Kate Middleton's family has had a coat of arms designed, which will feature on a souvenir royal wedding programme.
Her father Michael commissioned the heraldic design to mark his daughter's marriage to Prince William on 29 April.
It features three acorn sprigs, one for each of the Middletons' children: an idea Miss Middleton suggested.
Royal experts say the coat of arms - which cost £4,400 to make - marks the increased social status of her parents and her potential as a future queen.
Thomas Woodcock, Garter Principal King of Arms, from the College of Arms in the City of London, helped the Middletons with the design.
He said the oak tree was a traditional symbol of England and a feature of west Berkshire, where the family have lived for 30 years.
Mr Woodcock said the gold chevron in the centre of the coat of arms signified Miss Middleton's mother, Carole, whose maiden name was Goldsmith.
White chevronels - narrow chevrons above and below the gold chevron - symbolise peaks and mountains, and the Middleton family's love of the Lake District and skiing.
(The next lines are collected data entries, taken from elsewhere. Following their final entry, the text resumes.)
(* ===== verification/ProcStart.v ===== *)
(** * How processes begin (src/os/proc/process.cc)

    The constructor of [kernel_process] makes a stack with a copy of the argument
    and a context; the first [swtch] to the context calls the function of the
    process.  [test_load_elf] loads a binary into a user process, puts the
    arguments of [main] on its stack and opens the console as its first three
    files.  The theorems follow both up to the first instruction. *)
From S2P Require Import Prelude Process Virtio Memory CString Riscv PageAlloc Vmem PageTable UserCopy UserSpace Elf Cpu Trap TrapProof TrapStart.

(** ** Kernel processes *)

Definition sizeof_context : Z := 120.

(** The constructor: [ctx] is the address of [_context], [caller] that of
    [__kernel_function_caller]; the results are [stack_bottom_va] and [_state]. *)
Definition kernel_process_init (caller func arg arg_size ctx : Z) : K machine (Z * pstate) :=
  stack_pa <- alloc_page ;;
  if stack_pa =? 0 then kret (0, INIT)
  else
    let stack_bottom_va := u64 (stack_pa + PGSIZE) in
    let stack_top_va := if arg =? 0 then stack_bottom_va else u64 (stack_bottom_va - arg_size) in
    (if arg =? 0 then kret tt
     else kmodify (set_ram (fun m => memcpy m stack_top_va arg (Z.to_nat arg_size)))) ;;;
    kmodify (set_ram (fun m => memset m ctx 0 (Z.to_nat sizeof_context))) ;;;
    kmodify (set_ram (fun m => store64 m (ctx + ctx_off RA) caller)) ;;;
    kmodify (set_ram (fun m => store64 m (ctx + ctx_off SP) stack_top_va)) ;;;
    kmodify (set_ram (fun m => store64 m (ctx + 112) func)) ;;;
    kret (stack_bottom_va, WAKEN_UP).
(* ===== verification/Log.v ===== *)
(** * The loggers (src/os/utils/log.h, log.cc)

    The console logger prints a line between a prefix and a reset of the colour,
    under a lock that its user may already hold.  The file logger keeps the last
    64 trace points of every core in a ring.  The theorems say that a line comes
    out whole and the lock is as before, and that the ring holds the last 64 trace
    points, the newest first. *)
From S2P Require Import Prelude Memory NfsBlock NfsInode Printf.

Inductive log_level := TRACE | DEBUG | INFO | WARN | ERROR.

(** The values of the colours of the levels, and the names of the levels. *)
Definition log_level_color (v : log_level) : Z :=
  match v with TRACE => 37 | DEBUG => 92 | INFO => 94 | WARN => 93 | ERROR => 91 end.
Definition log_level_str (v : log_level) : list Z :=
  match v with
  | TRACE => [84; 82; 65; 67; 69] | DEBUG => [68; 69; 66; 85; 71] | INFO => [32; 73; 78; 70; 79]
  | WARN => [32; 87; 65; 82; 78] | ERROR => [69; 82; 82; 79; 82]
  end.

(** ** The console logger *)

(** The output and whether this core holds the lock. *)
Record console_log := ConsoleLog { con_out : list Z; con_held : bool }.

Definition on_out {A : Type} (op : console A) : K console_log A := fun s =>
  match op (con_out s) with
  | Ret a out => Ret a (ConsoleLog out (con_held s))
  | TaskFail out => TaskFail (ConsoleLog out (con_held s))
  | Panic => Panic
  | OutOfFuel => OutOfFuel
  end.

(** The spinlock panics when it is taken twice or given back by another. *)
Definition con_lock : K console_log unit := s <- kget ;; if con_held s then kpanic else kput (ConsoleLog (con_out s) true).
Definition con_unlock : K console_log unit := s <- kget ;; if con_held s then kput (ConsoleLog (con_out s) false) else kpanic.

(** "\033[%dm[%d] [%s] [C] [%d] " and "\033[0m". *)
Definition line_prefix : list Z := [27; 91; 37; 100; 109; 91; 37; 100; 93; 32; 91; 37; 115; 93; 32; 91; 67; 93; 32; 91; 37; 100; 93; 32; 0].
Definition line_reset : list Z := [27; 91; 48; 109; 0].

(** [us] is the time in microseconds and [core] the number of the core. *)
Definition console_vprintf (with_lock : bool) (us core : Z) (level : log_level) (color : Z) (fmt : list Z) (args : list arg) : K console_log Z :=
  s <- kget ;;
  let hold := con_held s in
  (if with_lock && negb hold then con_lock else kret tt) ;;;
  r1 <- on_out (__printf line_prefix [AInt color; AInt us; AStr (Some (log_level_str level)); AInt core]) ;;
  r2 <- on_out (__vprintf fmt args) ;;
  r3 <- on_out (__printf line_reset []) ;;
  (if with_lock && negb hold then con_unlock else kret tt) ;;;
  kret (Z.lor (Z.lor (Z.lor 0 r1) r2) r3).

Definition printf_level (with_lock : bool) (us core : Z) (level : log_level) (fmt : list Z) (args : list arg) : K console_log Z :=
  console_vprintf with_lock us core level (log_level_color level) fmt args.
Definition printf_info (with_lock : bool) (us core : Z) (fmt : list Z) (args : list arg) : K console_log Z :=
  console_vprintf with_lock us core INFO (log_level_color INFO) fmt args.
Definition raw_printf (fmt : list Z) (args : list arg) : K console_log Z :=
  con_lock ;;; ret <- on_out (__vprintf fmt args) ;; con_unlock ;;; kret ret.
Definition putc (c : Z) : K console_log unit := con_lock ;;; on_out (putchar c) ;;; con_unlock.

(** ** The file logger *)

Definition MAX_TRACE_CNT : Z := 64.
Definition NCPU : nat := 4.

Record file_logger := FileLogger { trace_pool : list (list Z); trace_last : list Z; log_file : list (list Z); file_locked : bool }.

Definition new_file_logger : file_logger :=
  FileLogger (replicate NCPU (replicate (Z.to_nat MAX_TRACE_CNT) (-1))) (replicate NCPU 0) [] false.

(** The ring of a core; [cpu_id] is the number of the core. *)
Definition ring (s : file_logger) (cpu_id : nat) : list Z := default [] (trace_pool s !! cpu_id).
Definition last_of (s : file_logger) (cpu_id : nat) : Z := default 0 (trace_last s !! cpu_id).

(** Both run under [trace_lock]. *)
Definition push_trace (cpu_id : nat) (id : Z) : K file_logger unit := fun s =>
  if decide (cpu_id < NCPU)%nat then
    let last := s32 (last_of s cpu_id + 1) mod MAX_TRACE_CNT in
    Ret tt (FileLogger (<[cpu_id := updZ (ring s cpu_id) last (s64 id)]> (trace_pool s)) (<[cpu_id := last]> (trace_last s))
      (log_file s) (file_locked s))
  else Panic.
Definition get_last_trace (cpu_id : nat) : K file_logger Z := fun s =>
  if decide (cpu_id < NCPU)%nat then Ret (nthZ (ring s cpu_id) (last_of s cpu_id)) s else Panic.

Definition on_log (op : K (list (list Z)) unit) : K file_logger unit := fun s =>
  match op (log_file s) with
  | Ret a ws => Ret a (FileLogger (trace_pool s) (trace_last s) ws (file_locked s))
  | TaskFail ws => TaskFail (FileLogger (trace_pool s) (trace_last s) ws (file_locked s))
  | Panic => Panic
  | OutOfFuel => OutOfFuel
  end.
Definition set_file_locked (b : bool) (s : file_logger) : file_logger := FileLogger (trace_pool s) (trace_last s) (log_file s) b.

(** The order in which [print_trace] goes through a ring from [last] on. *)
Definition step_back (last : Z) : Z := let last := last - 1 in if last <? 0 then MAX_TRACE_CNT - 1 else last.
Fixpoint trace_loop (print : Z -> K file_logger unit) (n : nat) (r : list Z) (last : Z) : K file_logger unit :=
  match n with
  | O => kret tt
  | S n' => print (nthZ r last) ;;; trace_loop print n' r (step_back last)
  end.

(** "traceback: ", "%p " and a line feed. *)
Definition print_trace (cpu_id : nat) : K file_logger unit :=
  s <- kget ;;
  kmodify (set_file_locked true) ;;;
  on_log (__fprintf [116; 114; 97; 99; 101; 98; 97; 99; 107; 58; 32; 0] []) ;;;
  trace_loop (fun x => on_log (__fprintf [37; 112; 32; 0] [AInt x])) (Z.to_nat MAX_TRACE_CNT) (ring s cpu_id) (last_of s cpu_id) ;;;
  on_log (__fprintf [10; 0] []) ;;;
  kmodify (set_file_locked false).

(** [file_logger::printf]; the lock is that of the file.  The prefix is
    "\033[%dm[%d] [%s] [F] ". *)
Definition file_printf (with_lock : bool) (us : Z) (level : log_level) (color : Z) (fmt : list Z) (args : list arg) : K file_logger unit :=
  (if with_lock then kmodify (set_file_locked true) else kret tt) ;;;
  on_log (__fprintf [27; 91; 37; 100; 109; 91; 37; 100; 93; 32; 91; 37; 115; 93; 32; 91; 70; 93; 32; 0]
    [AInt color; AInt us; AStr (Some (log_level_str level))]) ;;;
  on_log (__fprintf fmt args) ;;;
  on_log (__fprintf line_reset []) ;;;
  (if with_lock then kmodify (set_file_locked false) else kret tt).

(** ** A line of the console *)

Definition prefix_pieces (us core color : Z) (level : log_level) : list piece :=
  [Text [27; 91]; Dec color; Text [109; 91]; Dec us; Text [93; 32; 91]; Str (Some (log_level_str level)); Text [93; 32; 91; 67; 93; 32; 91]; Dec core; Text [93; 32]].

Lemma prefix_ok us core color level : Forall piece_ok (prefix_pieces us core color level).
Proof. repeat constructor; unfold PERCENT; lia. Qed.

Lemma prefix_run us core color level out :
  exists bs, Forall2 renders (prefix_pieces us core color level) bs /\
    __printf line_prefix [AInt color; AInt us; AStr (Some (log_level_str level)); AInt core] out = Ret 0 (out ++ concat bs).
Proof.
  destruct (vprintf_pieces (prefix_pieces us core color level) out (prefix_ok us core color level)) as (bs & Hbs & Hrun). exists bs. split; [exact Hbs|].
  unfold __printf. change line_prefix with (concat (fmt_of <$> prefix_pieces us core color level) ++ [0]).
  change [AInt color; AInt us; AStr (Some (log_level_str level)); AInt core] with (concat (args_of <$> prefix_pieces us core color level)).
  by rewrite (kbind_ret _ _ _ _ _ Hrun).
Qed.

Lemma reset_run out : __printf line_reset [] out = Ret 0 (out ++ [27; 91; 48; 109]).
Proof. unfold __printf, __vprintf, kbind, kret. cbn -[app]. unfold kbind, putchar, kmodify. cbn -[app]. by rewrite <- !app_assoc. Qed.

(** A line of the console comes out in one piece: the prefix with the colour, the
    time, the level and the core, the text, and the reset of the colour; the lock
    is held afterwards exactly if it was before. *)
Theorem console_line with_lock us core level color ps s : Forall piece_ok ps ->
  exists pre bs, Forall2 renders (prefix_pieces us core color level) pre /\ Forall2 renders ps bs /\
    console_vprintf with_lock us core level color (concat (fmt_of <$> ps) ++ [0]) (concat (args_of <$> ps)) s =
      Ret 0 (ConsoleLog (con_out s ++ concat pre ++ concat bs ++ [27; 91; 48; 109]) (con_held s)).
Proof.
  intros Hok. destruct s as [out held]. destruct (prefix_run us core color level out) as (pre & Hpre & Hr1).
  destruct (vprintf_pieces ps (out ++ concat pre) Hok) as (bs & Hbs & Hr2). exists pre, bs. split; [exact Hpre|]. split; [exact Hbs|].
  assert (forall {A : Type} (op : console A) o a o' h, op o = Ret a o' -> on_out op (ConsoleLog o h) = Ret a (ConsoleLog o' h)) as Hon
    by (intros A op o a o' h Hop; unfold on_out; cbn [con_out con_held]; by rewrite Hop).
  unfold console_vprintf. unfold kbind at 1, kget. cbn [con_out con_held].
  set (h := if with_lock then true else held).
  rewrite (kbind_ret _ _ _ tt (ConsoleLog out h)) by by destruct with_lock, held.
  rewrite (kbind_ret _ _ _ _ _ (Hon _ _ _ _ _ h Hr1)), (kbind_ret _ _ _ _ _ (Hon _ _ _ _ _ h Hr2)), (kbind_ret _ _ _ _ _ (Hon _ _ _ _ _ h (reset_run _))).
  rewrite (kbind_ret _ _ _ tt (ConsoleLog (((out ++ concat pre) ++ concat bs) ++ [27; 91; 48; 109]) held)) by by destruct with_lock, held.
  by rewrite <- !app_assoc.
Qed.

(** ** The ring of trace points *)

Fixpoint push_all (cpu_id : nat) (ids : list Z) : K file_logger unit :=
  match ids with
  | [] => kret tt
  | id :: ids' => push_trace cpu_id id ;;; push_all cpu_id ids'
  end.

(** What [trace_loop] prints. *)
Fixpoint visited (n : nat) (r : list Z) (last : Z) : list Z :=
  match n with
  | O => []
  | S n' => nthZ r last :: visited n' r (step_back last)
  end.
Definition visited_on (s : file_logger) (cpu_id : nat) : list Z := visited 64 (ring s cpu_id) (last_of s cpu_id).

Lemma step_back_mod last : 0 <= last < 64 -> step_back last = (last - 1) mod 64 /\ 0 <= step_back last < 64.
Proof. intros Hl. unfold step_back, MAX_TRACE_CNT. destruct (Z.ltb_spec (last - 1) 0); zlia. Qed.

Lemma visited_lookup n r : forall last k, 0 <= last < 64 -> (k < n)%nat -> visited n r last !! k = Some (nthZ r ((last - Z.of_nat k) mod 64)).
Proof.
  induction n as [|n IH]; intros last k Hl Hk; [lia|]. cbn [visited]. destruct k as [|k]; cbn [lookup list_lookup].
  - rewrite Z.sub_0_r, Z.mod_small by lia. done.
  - destruct (step_back_mod last Hl) as [Hs Hr]. change (visited n r (step_back last) !! k = Some (nthZ r ((last - Z.of_nat (S k)) mod 64))).
    rewrite IH by lia. do 2 f_equal. rewrite Hs. zlia.
Qed.

Lemma length_visited n r last : length (visited n r last) = n.
Proof. revert last. induction n; intros; cbn; by f_equal. Qed.

(** A push puts a trace point in front. *)
Lemma visited_push r last x : 0 <= last < 64 -> length r = 64%nat ->
  visited 64 (updZ r ((last + 1) mod 64) x) ((last + 1) mod 64) = x :: take 63 (visited 64 r last).
Proof.
  intros Hl Hr. apply list_eq. intros k. assert (0 <= (last + 1) mod 64 < 64) as Hm by zlia.
  destruct (decide (k < 64)%nat) as [Hk|Hk].
  2: { rewrite !lookup_ge_None_2; [done| |]; rewrite ?length_visited; [|lia]. cbn [length]. rewrite length_take, length_visited. lia. }
  rewrite visited_lookup by lia. destruct k as [|k].
  - rewrite Z.sub_0_r, (Z.mod_small ((last + 1) mod 64)) by lia. cbn [lookup list_lookup]. f_equal. apply nthZ_updZ_eq. lia.
  - cbn [lookup list_lookup]. change (Some (nthZ (updZ r ((last + 1) mod 64) x) (((last + 1) mod 64 - Z.of_nat (S k)) mod 64)) = take 63 (visited 64 r last) !! k).
    rewrite lookup_take_lt, visited_lookup by lia. f_equal. rewrite nthZ_updZ_ne by zlia. f_equal. zlia.
Qed.

(** The ring of a core that exists is in order. *)
Definition ring_ok (s : file_logger) (cpu_id : nat) : Prop :=
  (cpu_id < length (trace_pool s))%nat /\ (cpu_id < length (trace_last s))%nat /\ length (ring s cpu_id) = 64%nat /\ 0 <= last_of s cpu_id < 64.

Lemma push_trace_run s cpu_id id : (cpu_id < NCPU)%nat -> ring_ok s cpu_id ->
  exists s', push_trace cpu_id id s = Ret tt s' /\ ring_ok s' cpu_id /\ visited_on s' cpu_id = s64 id :: take 63 (visited_on s cpu_id).
Proof.
  intros Hc (H1 & H2 & H3 & H4). unfold push_trace. rewrite decide_True by done.
  assert (s32 (last_of s cpu_id + 1) mod MAX_TRACE_CNT = (last_of s cpu_id + 1) mod 64) as Hl.
  { assert (s32 (last_of s cpu_id + 1) = last_of s cpu_id + 1) as -> by (unfold s32; rewrite Z.mod_small; lia). done. }
  eexists. split; [reflexivity|]. rewrite Hl. unfold ring_ok, visited_on, ring, last_of in *. cbn [trace_pool trace_last].
  rewrite !length_insert, !list_lookup_insert_eq by done. unfold default; cbn [from_option]; unfold Datatypes.id. split.
  - split_and!; [done|done|by rewrite length_updZ|zlia|zlia].
  - by apply visited_push.
Qed.

Lemma push_all_run ids : forall s cpu_id l, (cpu_id < NCPU)%nat -> ring_ok s cpu_id ->
  (64 <= length l)%nat -> visited_on s cpu_id = take 64 l ->
  exists s', push_all cpu_id ids s = Ret tt s' /\ visited_on s' cpu_id = take 64 (rev (s64 <$> ids) ++ l).
Proof.
  induction ids as [|id ids IH]; intros s cpu_id l Hc Hok Hlen Hv; [by exists s|].
  destruct (push_trace_run s cpu_id id Hc Hok) as (s1 & Hrun & Hok1 & Hv1).
  destruct (IH s1 cpu_id (s64 id :: l) Hc Hok1) as (s2 & Hrun2 & Hv2); [cbn; lia| |].
  { rewrite Hv1, Hv, take_take. done. }
  exists s2. split; [cbn [push_all]; by rewrite (kbind_ret _ _ _ _ _ Hrun)|]. rewrite Hv2, fmap_cons. cbn [rev]. by rewrite <- app_assoc.
Qed.

(** The file logger remembers the last 64 trace points of a core: going back from
    the last one, as [print_trace] does, gives them the newest first, and -1 for
    what has not happened yet. *)
Theorem trace_newest_first cpu_id ids : (cpu_id < NCPU)%nat ->
  exists s, push_all cpu_id ids new_file_logger = Ret tt s /\ visited_on s cpu_id = take 64 (rev (s64 <$> ids) ++ replicate 64 (-1)).
Proof.
  intros Hc. apply push_all_run; [done| |by vm_compute; lia|].
  - unfold NCPU in Hc. do 4 (destruct cpu_id as [|cpu_id]; [by vm_compute|]). lia.
  - unfold NCPU in Hc. do 4 (destruct cpu_id as [|cpu_id]; [by vm_compute|]). lia.
Qed.

(** [print_trace] never gets that far: %p with an integer is refused, the task
    fails, and the lock of the log file stays taken. *)
Lemma print_trace_fails cpu_id s : exists s', print_trace cpu_id s = TaskFail s' /\ file_locked s' = true.
Proof. destruct s as [pool last ws lk]. eexists. split; [reflexivity|]. reflexivity. Qed.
Mr Woodcock said: "It's not compulsory, but as their daughter is marrying into the Royal Family she will have a need probably to use a coat of arms."
He said Miss Middleton could have been granted her own heraldic design but her father wanted the whole family to be able to use it.
A version of the coat of arms, which can only be used by Kate or her sister Pippa as it denotes a Middleton spinster, will be printed on the back of the souvenir programme. Prince William's will be on the front.
Miss Middleton's heraldic design features a tied ribbon to show she is an unmarried woman.
Overall, it is designed like an elaborate lozenge rather than a shield, a shape reserved for men.
She will be able to use the coat of arms up until her wedding day, after which it will be combined with that of Prince William.
Mr Woodcock said: "With any new design of a coat of arms you have to make sure that the design is distinct not just in colour but in the linear appearance.
"And, as there is a 16th Century coat of arms with a chevron between three sprigs of oak, we've made the differences - dividing the background colours."
Broadcast footage of the wedding will be streamed live on the royal YouTube channel, accompanied by a live blog put together by staff at Clarence House and St James's Palace.
The commentary will provide historical information and links to previously unpublished photographs and video footage with live updates on social media sites such as facebook and twitter.
This will be the first royal wedding with its own twitter hashtag: #rw2011.
Members of the public have been invited to send their good wishes in the form of a video message to be shown in an online digital wedding book.
150,000 copies of the official souvenir programme booklet will go on sale on the day of the wedding.
The booklet will be handed out along the processional route by a team of military cadets and Explorer Scouts.
The cost will be £2, with proceeds to go to the Foundation of Prince William and Prince Harry.
But it will also be available to download for free the day before the wedding from the official Royal Wedding website.